The report says the funds were through a variety of means, including extraction of cash in Malawi kwacha through systematic money laundering activities through private companies as well as through fraudulent payments to dubious overseas companies in foreign currency.

“These were premeditated and planned (transactions) and not opportunistic,” reads the report, in part.

In the first type of fraud, the auditors say over K6 billion was involved payment of huge amounts to companies which had not provided any good and services to government  and deletions of the transaction data from the government’s Integrated Financial Management Information System (IFMIS).

A thorough scrutiny of documentation reveals that some of the companies involved opened new bank accounts two or three months prior to receipt of government cheques and that some cheques were paid into accounts of companies which were either dormant prior to payment or showed limited transaction activity through the banks.

Transactions were paid from the Malawi Government Development Account under expenditure lines of construction of irrigation schemes, consulting, contracts, maintenance of buildings as well as rehabilitation of roads and bridges.

The ministries involved included Office of the President and Cabinet, Irrigation and Water Development, Local Government and Rural Development and Tourism, Wildlife and Culture. However, cheques for Irrigation and Water Development were not cashed.

Baker Tilly classified transactions under this method as “theft of government funds and subject to appropriate legal action”.

Separate to cashgate, the British audit firm has unearthed another type of fraud which involves dubious companies which were contracted without following procedures and were paid billions of kwacha for goods either heavily over-valued or not received. These firms ended up externalizing the money.

“Their funding (payments) were transferred internationally to overseas jurisdictions in foreign currencies mainly US dollar and South African rand,” reads the audit report.

In these transactions, high value payments made to two newly formed companies amounting to K3.6 billion. Additional payments totaling K3.9 billion made to the same companies.

The auditors have since partition some of the blame for the frauds to the Accountants General’s Office, the Reserve Bank of Malawi (RBM) and commercial banks.

[highlight style=’peach’] Accountant General’s Office[/highlight]

The report reveals that 14 of the cashgate cheques were signed by the Accountant General valued at K424.6 million while 28 were signed by the Assistant Accountant General valued at K2.6 billion with limited supporting documents.

It faults the two officers for their failure to detect the fraud despite their responsibilities in the policing of government payments as outlined in the Public Finance Management Act.

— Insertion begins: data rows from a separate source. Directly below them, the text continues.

(* ===== verification/GenerationLeases.v ===== *)
(** * Generation schedules: ending leases

    Whichever way a lease ends, the tables keep their invariant. *)
From stdpp Require Import pretty sorting.
From Stdlib Require Import Ascii String.
From S2P Require Import Prelude.
From S2P Require Import GoStrings GoText GenerationSpec GenerationStore GenerationInvariant.

Section Leases.
Context `{CollisionFree}.
Implicit Types (w : world) (s : GenerationSchedule) (c : chunkRow) (t : tables).

(** ** Rows *)
Lemma admitted_OK spec : admitted spec -> SpecOK spec.
Proof. intros E. by destruct (normalize_Ok _ _ E). Qed.

Lemma RowOK_spec s : RowOK s -> SpecOK (s_spec s).
Proof. intros HR. apply admitted_OK, (ro_spec s HR). Qed.

Lemma chunksOf_mono a b k : 1 <= k -> a <= b -> chunksOf a k <= chunksOf b k.
Proof. intros Hk Hab. unfold chunksOf. apply Z.div_le_mono; lia. Qed.

Lemma chunksOf_nonneg a k : 1 <= k -> 0 <= a -> 0 <= chunksOf a k.
Proof. intros Hk Ha. unfold chunksOf. apply Z.div_pos; lia. Qed.

(** The digest of an admitted specification determines it. *)
Lemma digest_spec a b : admitted a -> admitted b -> generationScheduleDigest a = generationScheduleDigest b -> a = b.
Proof. intros Ha Hb. apply scheduleDigest_inj; by apply admitted_OK. Qed.

Lemma RowOK_viewed s s' chunks view :
  RowOK s -> s_Schema s' = s_Schema s -> s_Digest s' = s_Digest s -> s_spec s' = s_spec s -> s_TotalChunks s' = s_TotalChunks s ->
  (s_NextOffset s' = Z.min (sp_TotalItems (s_spec s)) (cells s' * sp_ChunkItems (s_spec s)) /\ 0 <= cells s') ->
  1 <= s_CreatedAt s' <= s_UpdatedAt s' -> ViewOK chunks s' view ->
  (forall id c, chunks !! id = Some c -> k_scheduleDigest (c_scope c) = s_Digest s -> 0 <= k_attempt (c_scope c) < sp_MaxAttempts (s_spec s)) ->
  (s_Status s' = ScheduleSettled -> s_NextOffset s' = sp_TotalItems (s_spec s) /\ s_Pending s' = 0 /\ s_Running s' = 0 /\
     s_Succeeded s' + s_Failed s' = s_TotalChunks s) ->
  (s_Status s' = ScheduleActive -> s_NextOffset s' < sp_TotalItems (s_spec s) \/ 0 < s_Pending s' + s_Running s') ->
  s_Running s' <= sp_RepositoryTokens (s_spec s) ->
  RowOK s'.
Proof.
  intros HR E1 E2 E3 E4 [Hnext Hcells] Htimes HV Hatt Hset Hlive Htok. pose proof (RowOK_spec s HR) as HS. pose proof HR as [R1 R2 R3 R4 _ _ _ _ _ _ _ _ _ _].
  pose proof (so_chunk _ HS). pose proof (so_attempts _ HS).
  rewrite <-E2, <-E3 in Hatt. destruct (ViewOK_counts chunks s' view HV Hcells) as (C1 & C2 & C3 & C4 & C5 & C6); [rewrite E3; lia|exact Hatt|].
  assert (cells s' <= s_TotalChunks s).
  { rewrite R4. unfold cells at 1. rewrite E3. apply chunksOf_mono; lia. }
  constructor; rewrite ?E1, ?E2, ?E3, ?E4; auto; try lia. split; [lia|]. rewrite E3 in C6. nia.
Qed.

Lemma ScopeOK_same s s' k :
  ScopeOK s k -> s_Digest s' = s_Digest s -> s_spec s' = s_spec s -> cells s <= cells s' -> ScopeOK s' k.
Proof.
  intros [H1 H2 H3 H4 H5 (j & Hj & Ho) H7 H8] E1 E2 Ec. constructor; rewrite ?E1, ?E2; auto. exists j. split; [lia|done].
Qed.

(** ** Ending a lease *)
Lemma runningFor_other d c : c_status c <> ChunkRunning -> runningFor d c = 0.
Proof. intros Hs. unfold runningFor. by rewrite bool_decide_eq_false_2. Qed.
Lemma runningIn_other r c : c_status c <> ChunkRunning -> runningIn r c = 0.
Proof. intros Hs. unfold runningIn. by rewrite bool_decide_eq_false_2. Qed.
Lemma runningFor_digest d c : k_scheduleDigest (c_scope c) <> d -> runningFor d c = 0.
Proof. intros Hs. unfold runningFor. apply String.eqb_neq in Hs. by rewrite Hs, andb_false_r. Qed.
Lemma runningIn_repository r c : generationRepositoryID (k_repository (c_scope c)) <> r -> runningIn r c = 0.
Proof. intros Hs. unfold runningIn. apply String.eqb_neq in Hs. by rewrite Hs, andb_false_r. Qed.
Lemma runningFor_here c : c_status c = ChunkRunning -> runningFor (k_scheduleDigest (c_scope c)) c = 1.
Proof. intros Hs. unfold runningFor. by rewrite bool_decide_eq_true_2, String.eqb_refl. Qed.
Lemma runningIn_here c : c_status c = ChunkRunning -> runningIn (generationRepositoryID (k_repository (c_scope c))) c = 1.
Proof. intros Hs. unfold runningIn. by rewrite bool_decide_eq_true_2, String.eqb_refl. Qed.
Lemma one_range b : 0 <= one b <= 1.
Proof. destruct b; cbn; lia. Qed.

(** [chunks'] is [chunks] after the lease of [id] has ended: its chunk no
    longer runs, and what is new belongs to the same schedule. *)
Record Ended (chunks : gmap string chunkRow) (id : string) (c : chunkRow) (s : GenerationSchedule) (chunks' : gmap string chunkRow) : Prop := {
  en_for : forall d, msum (runningFor d) chunks' = msum (runningFor d) chunks - runningFor d c;
  en_in : forall r, msum (runningIn r) chunks' = msum (runningIn r) chunks - runningIn r c;
  en_rows : forall i x, chunks' !! i = Some x ->
      (i <> id /\ chunks !! i = Some x) \/ (c_status x <> ChunkRunning /\ k_scheduleDigest (c_scope x) = s_Digest s /\ ScopeOK s (c_scope x));
  en_other : forall i x, k_scheduleDigest (c_scope x) <> s_Digest s -> chunks' !! i = Some x <-> chunks !! i = Some x
}.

“Both the Accountant General and the Assistant Accountant General should be considered to have failed in their duties by not challenging and checking the validity of the payments,” reads the report, in part.

It, however, expressed surprise that instead of being held accountable, the key individuals in the Accountant General’s Office have just been transferred to other ministries.

[highlight style=’pear-green’] Reserve Bank and commercial banks [/highlight]

Baker Tilly says although government rules demand that any cheque of K2 million and above should be signed by three signatures,  18 cashgate transactions valued between K13 million and K209 million contained only two signatures but all were honoured by RBM.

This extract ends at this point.